▸ **Task brief**: Once the line holding "sum ← for_range" is found in the listing below, write it out and each later line exactly, up to and including the one holding "else if c =? 0xA6 then Some 256".

+ + +

Definition UpdateCRC16 (crcIn byte : Z) : option Z := update_loop 8 crcIn (Z.lor byte 0x100).

Definition Cal_CRC16 (data : list Z) (size : Z) : option Z :=
  crc ← for_range (Z.to_nat size) 0 (fun i crc => b ← rd8 data i; UpdateCRC16 crc b) 0;
  crc ← UpdateCRC16 crc 0;
  crc ← UpdateCRC16 crc 0;
  Some (Z.land crc 0xffff).

Definition CalChecksum (data : list Z) (size : Z) : option Z :=
  sum ← for_range (Z.to_nat size) 0 (fun i sum => b ← rd8 data i; Some (u32 (sum + b))) 0;
  Some (Z.land sum 0xff).

(** ** Receiving *)

Definition packet_size (c : Z) : option Z :=
  if c =? 0xA1 then Some 8
  else if c =? 0xA2 then Some 16
  else if c =? 0xA3 then Some 32
  else if c =? 0xA4 then Some 64
  else if (c =? 0xA5) || (c =? SOH) then Some PACKET_128B_SIZE
  else if c =? 0xA6 then Some 256
  else if c =? 0xA7 then Some 512
  else if (c =? 0xA8) || (c =? STX) then Some PACKET_1KB_SIZE
  else if c =? 0xA9 then Some 2048
  else None.

Definition receive_at (i : Z) (s : list Z * serial) : option (list Z * serial + list Z * serial) :=
  let '(data, l) := s in
  let '(r, l) := Receive_Byte l in
  match r with
  | None => Some (inr (data, l))
  | Some b => data ← wr8 data i b; Some (inl (data, l))
  end.

(** The value returned, [*length], the packet and the line. *)
Definition Receive_Packet (data : list Z) (l : serial) : option (Z * Z * list Z * serial) :=
  let '(r, l) := Receive_Byte l in
  match r with
  | None => Some (-1, 0, data, l)
  | Some c =>
      match packet_size c with
      | Some packet_size =>
          data ← wr8 data 0 c;
          r ← for_ret (Z.to_nat (packet_size + PACKET_OVERHEAD - 1)) 1 receive_at (data, l);
          match r with
          | inr (data, l) => Some (-1, 0, data, l)
          | inl (data, l) =>
              seqno ← rd8 data 1;
              comp ← rd8 data 2;
              return_if negb (seqno =? Z.land (Z.lxor comp 0xff) 0xff) with Some (-1, 0, data, l) ;;
              Some (0, packet_size, data, l)
          end
      | None =>
          if c =? EOT then Some (0, 0, data, l)
          else if c =? CA then
            let '(r, l) := Receive_Byte l in
            match r with
            | Some c => if c =? CA then Some (0, -1, data, l) else Some (-1, 0, data, l)
            | None => Some (-1, 0, data, l)
            end
          else if (c =? 0x41) || (c =? 0x61) then Some (1, 0, data, l)
          else Some (-1, 0, data, l)
      end
  end.

Record receiver := mkReceiver {
  rc_line : serial;
  rc_packet : list Z;
  rc_name : list Z;
  rc_file_size : list Z;
  rc_buf : list Z;
  rc_packets_received : Z;
  rc_errors : Z;
  rc_session_begin : Z;
  rc_size : Z;
  rc_file_done : bool;
  rc_session_done : bool
}.

Definition rc_with_line (r : receiver) (l : serial) : receiver :=
  mkReceiver l (rc_packet r) (rc_name r) (rc_file_size r) (rc_buf r) (rc_packets_received r)
    (rc_errors r) (rc_session_begin r) (rc_size r) (rc_file_done r) (rc_session_done r).
Definition rc_send (r : receiver) (bytes : list Z) : receiver :=
  rc_with_line r (fold_left Send_Byte bytes (rc_line r)).
Definition rc_with_packet (r : receiver) (data : list Z) : receiver :=
  mkReceiver (rc_line r) data (rc_name r) (rc_file_size r) (rc_buf r) (rc_packets_received r)
    (rc_errors r) (rc_session_begin r) (rc_size r) (rc_file_done r) (rc_session_done r).
Definition rc_with_buf (r : receiver) (buf : list Z) : receiver :=
  mkReceiver (rc_line r) (rc_packet r) (rc_name r) (rc_file_size r) buf (rc_packets_received r)
    (rc_errors r) (rc_session_begin r) (rc_size r) (rc_file_done r) (rc_session_done r).
Definition rc_with_errors (r : receiver) (errors : Z) : receiver :=
  mkReceiver (rc_line r) (rc_packet r) (rc_name r) (rc_file_size r) (rc_buf r) (rc_packets_received r)
    errors (rc_session_begin r) (rc_size r) (rc_file_done r) (rc_session_done r).
Definition rc_with_file (r : receiver) (name file_size : list Z) (size : Z) : receiver :=
  mkReceiver (rc_line r) (rc_packet r) name file_size (rc_buf r) (rc_packets_received r)
    (rc_errors r) (rc_session_begin r) size (rc_file_done r) (rc_session_done r).
Definition rc_with_done (r : receiver) (file_done session_done : bool) : receiver :=
  mkReceiver (rc_line r) (rc_packet r) (rc_name r) (rc_file_size r) (rc_buf r) (rc_packets_received r)
    (rc_errors r) (rc_session_begin r) (rc_size r) file_done session_done.
Definition rc_with_packets (r : receiver) (packets_received session_begin : Z) : receiver :=
  mkReceiver (rc_line r) (rc_packet r) (rc_name r) (rc_file_size r) (rc_buf r) packets_received
    (rc_errors r) session_begin (rc_size r) (rc_file_done r) (rc_session_done r).

(** [for (; *file_ptr != stop && i < limit;) dst[i++] = *file_ptr++;] *)
Fixpoint copy_until (fuel : nat) (stop limit : Z) (packet : list Z) (file_ptr : Z) (dst : list Z) (i : Z)
    : option (list Z * Z * Z) :=
  match fuel with
  | O => None
  | S fuel =>
      c ← rd8 packet file_ptr;
      if negb (c =? stop) && (i <? limit)
      then dst ← wr8 dst i c; copy_until fuel stop limit packet (file_ptr + 1) dst (i + 1)
      else Some (dst, file_ptr, i)
  end.

(** The first packet of a file: its name and its size. *)
Definition receive_file_info (r : receiver) : option receiver :=
  '(name, file_ptr, i) ←
    copy_until (S (Z.to_nat FILE_NAME_LENGTH)) 0 FILE_NAME_LENGTH (rc_packet r) PACKET_HEADER (rc_name r) 0;
  name ← wr8 name i 0;
  '(file_size, _, i) ←
    copy_until (S (Z.to_nat FILE_SIZE_LENGTH)) 32 FILE_SIZE_LENGTH (rc_packet r) (file_ptr + 1) (rc_file_size r) 0;
  file_size ← wr8 file_size i 0;
  '(_, size) ← Str2Int file_size (rc_size r);
  Some (rc_send (rc_with_file r name file_size size) [ACK; CRC16]).

(** The [default] case of a packet with the number expected or another. *)
Definition receive_normal (r : receiver) (packet_length : Z) : option receiver :=
  seqno ← rd8 (rc_packet r) 1;
  if negb (Z.land seqno 0xff =? Z.land (rc_packets_received r) 0xff)
  then Some (rc_send r [NAK])
  else
    let next (r : receiver) :=
      return_if 2 ^ 31 - 1 <=? rc_packets_received r with None ;;
      Some (rc_with_packets r (rc_packets_received r + 1) 1) in
    if rc_packets_received r =? 0 then
      c ← rd8 (rc_packet r) PACKET_HEADER;
      if negb (c =? 0) then r ← receive_file_info r; next r
      else Some (rc_with_done (rc_send r [ACK]) true true)
    else
      buf ← memcpy (rc_buf r) 0 (rc_packet r) PACKET_HEADER packet_length;
      next (rc_send (rc_with_buf r buf) [ACK]).

(** One turn of the inner loop; [inl]: the value returned. *)
Definition receive_step (r : receiver) : option (Z * receiver + receiver) :=
  '(ret, packet_length, data, l) ← Receive_Packet (rc_packet r) (rc_line r);
  let r := rc_with_packet (rc_with_line r l) data in
  if ret =? 0 then
    let r := rc_with_errors r 0 in
    if packet_length =? -1 then Some (inl (0, rc_send r [ACK]))
    else if packet_length =? 0 then Some (inr (rc_with_done (rc_send r [ACK]) true (rc_session_done r)))
    else r ← receive_normal r packet_length; Some (inr r)
  else if ret =? 1 then Some (inl (-3, rc_send r [CA; CA]))
  else
    let r := if rc_session_begin r >? 0 then rc_with_errors r (rc_errors r + 1) else r in
    return_if rc_errors r >? MAX_ERRORS with Some (inl (0, rc_send r [CA; CA])) ;;
    Some (inr (rc_send r [CRC16])).

(** Both loops: a file that is done starts the next one, unless the session is. *)
Fixpoint receive_loop (fuel : nat) (r : receiver) : option (Z * receiver) :=
  match fuel with
  | O => None
  | S fuel =>
      s ← receive_step r;
      match s with
      | inl result => Some result
      | inr r =>
          if rc_file_done r
          then return_if rc_session_done r with Some (rc_size r, r) ;;
               receive_loop fuel (rc_with_done (rc_with_packets r 0 (rc_session_begin r)) false false)
          else receive_loop fuel r
      end
  end.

+ + +

▸ **Solved problem**:
  sum ← for_range (Z.to_nat size) 0 (fun i sum => b ← rd8 data i; Some (u32 (sum + b))) 0;
  Some (Z.land sum 0xff).

(** ** Receiving *)

Definition packet_size (c : Z) : option Z :=
  if c =? 0xA1 then Some 8
  else if c =? 0xA2 then Some 16
  else if c =? 0xA3 then Some 32
  else if c =? 0xA4 then Some 64
  else if (c =? 0xA5) || (c =? SOH) then Some PACKET_128B_SIZE
  else if c =? 0xA6 then Some 256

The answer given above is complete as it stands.